Example 21 is an apparatus for link layer signal synchronization, comprising: a core; and a link layer coupled with the core, comprising: link transfer logic to exchange data between the apparatus and another apparatus, the link transfer logic to provide a transmission clock having a first frequency and a reception clock having a second frequency; and a clock synchronization logic associated with the link transfer logic, to: compare a core clock having a core clock frequency of the apparatus against the transmission or reception clocks; and based on results of the comparison, generate a synchronized link transfer transmission clock or a synchronized link transfer reception clock respectively, to be used by the link transfer logic.
Example 22 may include the subject matter of Example 21, and further specifies that the link transfer logic to transfer data comprises a transmission logic to transmit first data from the apparatus to the other apparatus and a reception logic to receive second data for the apparatus from the other apparatus.
Example 23 may include the subject matter of Example 22, and further specifies that the transmission logic comprises a memory buffer and a serializer (SerDes) coupled with the memory buffer, wherein the transmission clock comprises a SerDes clock having the first frequency, wherein the transmission logic is to provide the first data to the memory buffer according to the link transfer transmission clock and to transfer the first data out of the first memory buffer into the SerDes according to SerDes clock.
Example 24 may include the subject matter of Example 22, and further specifies that the reception module comprises a memory buffer and a serializer-deserializer (SerDes) coupled with the memory buffer, wherein the reception clock comprises a SerDes clock having the second frequency, wherein the reception logic is to provide the second data from the SerDes to the memory according to the SerDes clock and to transfer the second data out of the memory buffer according to the synchronized link transfer reception clock.

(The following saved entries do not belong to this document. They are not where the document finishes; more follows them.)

Example id_code_roundtrip_witness :
  0 ≤ max_u64 ≤ max_u64 ∧ ∃ code, Encode (NewIDShortener ["0"; "1"]%char 7) max_u64 = Some code ∧
    Decode (NewIDShortener ["0"; "1"]%char 7) code = Ok max_u64.
Proof.
  assert (0 ≤ max_u64 ≤ max_u64) as Hm by (unfold max_u64; lia). split; [exact Hm|].
  destruct (id_code_roundtrip ["0"; "1"]%char 7 max_u64 Hm) as (code & H1 & H2 & _). exists code. exact (conj H1 H2).
Defined.

(** Decoding is exact.  [Decode] returns a number exactly when every byte is in the alphabet and the
    positional value of the code fits in 64 bits, and returns that value; otherwise it reports a byte
    outside the alphabet, or an overflow, and each report is right. *)
Theorem decode_positional a code : valid_alphabet a →
  (∀ v, decodeBaseN code a = Ok v ↔
     ∃ ds, spells a code ds ∧ v = value (Z.of_nat (length a)) ds 0 ∧ v ≤ max_u64) ∧
  (∀ e, decodeBaseN code a = Err e →
     (e = ErrInvalidChar ∧ ∃ c, c ∈ code ∧ c ∉ a) ∨
     (e = ErrOverflow ∧ ∃ p r ds, code = p ++ r ∧ spells a p ds ∧ max_u64 < value (Z.of_nat (length a)) ds 0)).
Proof.
  intros Hv. pose proof (decode_loop_spec a code 0 Hv (alphabet_short a (proj2 Hv)) ltac:(unfold_int; lia)) as Hd.
  split.
  - intros v. split; [|intros (ds & Hsp & -> & Hfit); by apply decode_spelled].
    unfold decodeBaseN. intros He. by rewrite He in Hd.
  - unfold decodeBaseN. intros e He. rewrite He in Hd. destruct e; try done; [left|right]; done.
Qed.

Example decode_positional_witness :
  valid_alphabet Alphabet ∧ decodeBaseN (String.list_ascii_of_string "zzzzzzzzzzzz") Alphabet = Err ErrOverflow ∧
  decodeBaseN (String.list_ascii_of_string "10") Alphabet = Ok 62.
Proof.
  split; [apply Alphabet_valid|]. split; [vm_compute; reflexivity|].
  apply (decode_positional Alphabet _ Alphabet_valid). exists [1; 0]. split_and!; [|reflexivity|unfold_int; lia].
  repeat constructor; [exists 1%nat|exists 0%nat]; split; reflexivity.
Defined.

(** [Next] numbers on: as long as the counter does not wrap around, its codes are all different. *)
Lemma Next_decodes s : valid_alphabet (id_alphabet s) → 0 ≤ counter s < max_u64 →
  ∃ code, (Next s).2 = Some code ∧ Decode (Next s).1 code = Ok (counter s + 1) ∧
    counter (Next s).1 = counter s + 1.
Proof.
  intros Hv Hc. unfold Next. cbn. rewrite u64_id by (unfold_int; lia).
  destruct (encode_spells _ (counter s + 1) Hv) as (code & ds & He & Hsp & Hval & _); [lia|].
  exists code. split_and!; [done| |done]. unfold Decode. cbn. rewrite <-Hval. apply decode_spelled; [done..|lia].
Qed.

(** ** Theorems: random codes *)

Section random.
Context {S : Type} `{HL : StoreLaws S}.
Context (draw : Z → nat → result error Z).
(** [rand.Int(_, n)] returns a number below [n]. *)
Hypothesis draw_range : ∀ n k z, draw n k = Ok z → 0 ≤ z < n.

Lemma randomCode_loop_total alpha n k :
  ∃ r, randomCode_loop draw alpha n k = Some r ∧
    match r with Ok code => length code = n ∧ Forall (λ c, c ∈ alpha) code | Err e => ∃ j, draw (Z.of_nat (length alpha)) j = Err e end.
Proof using draw_range.
  revert k. induction n as [|n IH]; intros k; cbn [randomCode_loop]; [by exists (Ok [])|].
  destruct (draw _ _) as [idx|e] eqn:Ed; [|by exists (Err e); eauto].
  apply draw_range in Ed. rewrite (proj2 (Z.leb_le 0 idx)) by lia.
  destruct (lookup_lt_is_Some_2 alpha (Z.to_nat idx)) as [c Hc]; [lia|]. rewrite Hc. cbn.
  destruct (IH (k + 1)%nat) as (r & -> & Hr). cbn. destruct r as [code|e]; eexists; (split; [done|]); [|done].
  destruct Hr as [<- Hall]. split; [done|]. constructor; [by eapply list_elem_of_lookup_2|done].
Qed.

(** Saves keep what is stored. *)
Lemma save_keeps s code url c u : Load s c = Some u → Load (Save s code url).1 c = Some u.
Proof using HL.
  intros Hc. destruct ((Save s code url).2) eqn:E.
  - rewrite save_refused; [done|by rewrite E].
  - destruct (save_free s code url E) as [Hn Hl]. rewrite Hl. case_decide; [congruence|done].
Qed.

Lemma save_all_keeps saves s c u : Load s c = Some u → Load (save_all s saves) c = Some u.
Proof using HL.
  revert s. induction saves as [|p saves IH]; intros s Hc; [done|]. apply (IH (Save s p.1 p.2).1). by apply save_keeps.
Qed.

(** The store before the attempts' own saves is one in which others have saved. *)
Lemma Generate_loop_spec c url budget k others lastErr s :
  ∃ s' r, Generate_loop draw c url budget k others lastErr s = Some (s', r) ∧
    (∀ x u, Load s x = Some u → Load s' x = Some u) ∧
    match r with
    | Ok code => length code = Z.to_nat (codeLen c) ∧ Forall (λ x, x ∈ alphabet c) code ∧
        Load s' code = Some url ∧ Load s code = None
    | Err e => (∃ cause, e = ErrCodeSpaceExhausted cause ∧ (cause = lastErr ∨ isCollision cause = true)) ∨
        (∃ j, draw (Z.of_nat (length (alphabet c))) j = Err e) ∨
        (∃ s1 code, (Save s1 code url).2 = Some e ∧ isCollision e = false)
    end.
Proof using draw_range HL.
  revert k others lastErr s. induction budget as [|budget IH]; intros k others lastErr s; cbn [Generate_loop].
  { eexists _, _. split; [done|]. split; [done|]. left. by exists lastErr; eauto. }
  unfold randomCode. destruct (randomCode_loop_total (alphabet c) (Z.to_nat (codeLen c)) k) as (r & -> & Hr). cbn.
  set (s1 := save_all s _). assert (∀ x u, Load s x = Some u → Load s1 x = Some u) as Hk by (intros; by apply save_all_keeps).
  destruct r as [code|e]; cycle 1.
  { eexists _, _. split; [done|]. split; [done|]. right; left. done. }
  pose proof (save_keeps s1 code url) as Hk'. pose proof (save_free s1 code url) as Hf. pose proof (save_collision s1 code url) as Hcol.
  destruct (Save s1 code url) as [s2 [e|]] eqn:Es; cbn in *.
  - destruct (isCollision e) eqn:Ec; cycle 1.
    { eexists _, _. split; [done|]. split; [by eauto|]. right; right. exists s1, code. by rewrite Es. }
    destruct (IH (k + length code)%nat (tail others) e s2) as (s' & r & -> & Hk2 & Hres). eexists _, _. split; [done|].
    split; [by eauto|]. destruct r as [code'|e'].
    + destruct Hres as (? & ? & ? & Hn). split_and!; [done..|]. destruct (Load s code') eqn:E; [|done].
      apply Hk, Hk' in E. congruence.
    + destruct Hres as [(cause & -> & [->|Hc])|Hres]; [left; eauto..|by right].
  - destruct (Hf eq_refl) as [Hn Hl]. eexists _, _. split; [done|]. split; [by eauto|]. destruct Hr as [Hlen Hall].
    split_and!; [done..| |].
    + rewrite Hl. by rewrite decide_True.
    + destruct (Load s code) eqn:E; [|done]. apply Hk in E. congruence.
Qed.

(** [Generate] on every branch, whatever other goroutines save into the same store meanwhile.  It
    always returns; nothing that was stored is changed; a code it returns has the configured length,
    consists of bytes of the alphabet, was not stored before and now leads to the address; an error
    is the empty address, the random source's, a store's error that is no collision, or the exhausted code space. *)
Theorem generate_exact sh url others s :
  ∃ s' r, Generate draw sh url others s = Some (s', r) ∧
    (∀ x u, Load s x = Some u → Load s' x = Some u) ∧
    match r with
    | Ok code => url ≠ [] ∧ length code = Z.to_nat (codeLen (cfg sh)) ∧ Forall (λ x, x ∈ alphabet (cfg sh)) code ∧
        Load s' code = Some url ∧ Load s code = None
    | Err e => (e = ErrEmptyURL ∧ url = []) ∨ (∃ cause, e = ErrCodeSpaceExhausted cause ∧ isCollision cause = true) ∨
        (∃ j, draw (Z.of_nat (length (alphabet (cfg sh)))) j = Err e) ∨
        (∃ s1 code, (Save s1 code url).2 = Some e ∧ isCollision e = false)
    end.
Proof using draw_range HL.
  destruct url as [|x url]; cbn [Generate].
  { eexists _, _. split; [done|]. split; [done|]. by left. }
  destruct (Generate_loop_spec (cfg sh) (x :: url) (Z.to_nat (s_retries sh + 1)) 0 others ErrCollision s) as (s' & r & -> & Hk & Hr).
  eexists _, _. split; [done|]. split; [done|]. destruct r as [code|e].
  - destruct Hr as (? & ? & ? & ?). done.
  - destruct Hr as [(cause & -> & [->|?])|[?|?]]; eauto 8.
Qed.

(** A code that was returned resolves to its address for ever after, whatever is saved or generated later. *)
Theorem generate_resolves sh url others s s' code later :
  Generate draw sh url others s = Some (s', Ok code) →
  Resolve (save_all s' later) code = Ok url ∧
  (∀ sh2 url2 others2 s2 r, Generate draw sh2 url2 others2 (save_all s' later) = Some (s2, r) → Resolve s2 code = Ok url).
Proof using draw_range HL.
  intros Hg. unfold Resolve.
  assert (∀ sh url others s s' r, Generate draw sh url others s = Some (s', r) → ∀ x u, Load s x = Some u → Load s' x = Some u) as Hgk.
  { clear -draw_range HL. intros sh [|y url] others s s' r; cbn [Generate]; [by intros [= <- <-]|].
    destruct (Generate_loop_spec (cfg sh) (y :: url) (Z.to_nat (s_retries sh + 1)) 0 others ErrCollision s) as (s1 & r1 & -> & Hk & _).
    by intros [= <- <-]. }
  assert (Load s' code = Some url) as Hl.
  { destruct url as [|x url]; [done|]. cbn [Generate] in Hg.
    destruct (Generate_loop_spec (cfg sh) (x :: url) (Z.to_nat (s_retries sh + 1)) 0 others ErrCollision s) as (s1 & r1 & E & _ & Hr).
    rewrite E in Hg. injection Hg as -> ->. by destruct Hr as (_ & _ & ? & _). }
  pose proof (save_all_keeps later s' code url Hl) as Hl2. rewrite Hl2. split; [done|].
  intros sh2 url2 others2 s2 r Hg2. by rewrite (Hgk _ _ _ _ _ _ Hg2 _ _ Hl2).
Qed.
End random.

Example 25 may include the subject matter of Example 21, and further specifies that the apparatus is a compute node.
Various embodiments may include any suitable combination of the above-described embodiments including alternative (or) embodiments of embodiments that are described in conjunctive form (and) above (e.g., the “and” may be “and/or”). Furthermore, some embodiments may include one or more articles of manufacture (e.g., non-transitory computer-readable media) having instructions, stored thereon, that when executed result in actions of any of the above-described embodiments. Moreover, some embodiments may include apparatuses or systems having any suitable means for carrying out the various operations of the above-described embodiments.
The above description of illustrated implementations, including what is described in the Abstract, is not intended to be exhaustive or to limit the embodiments of the present disclosure to the precise forms disclosed. While specific implementations and examples are described herein for illustrative purposes, various equivalent modifications are possible within the scope of the present disclosure, as those skilled in the relevant art will recognize.
These modifications may be made to embodiments of the present disclosure in light of the above detailed description. The terms used in the following claims should not be construed to limit various embodiments of the present disclosure to the specific implementations disclosed in the specification and the claims. Rather, the scope is to be determined entirely by the following claims, which are to be construed in accordance with established doctrines of claim interpretation.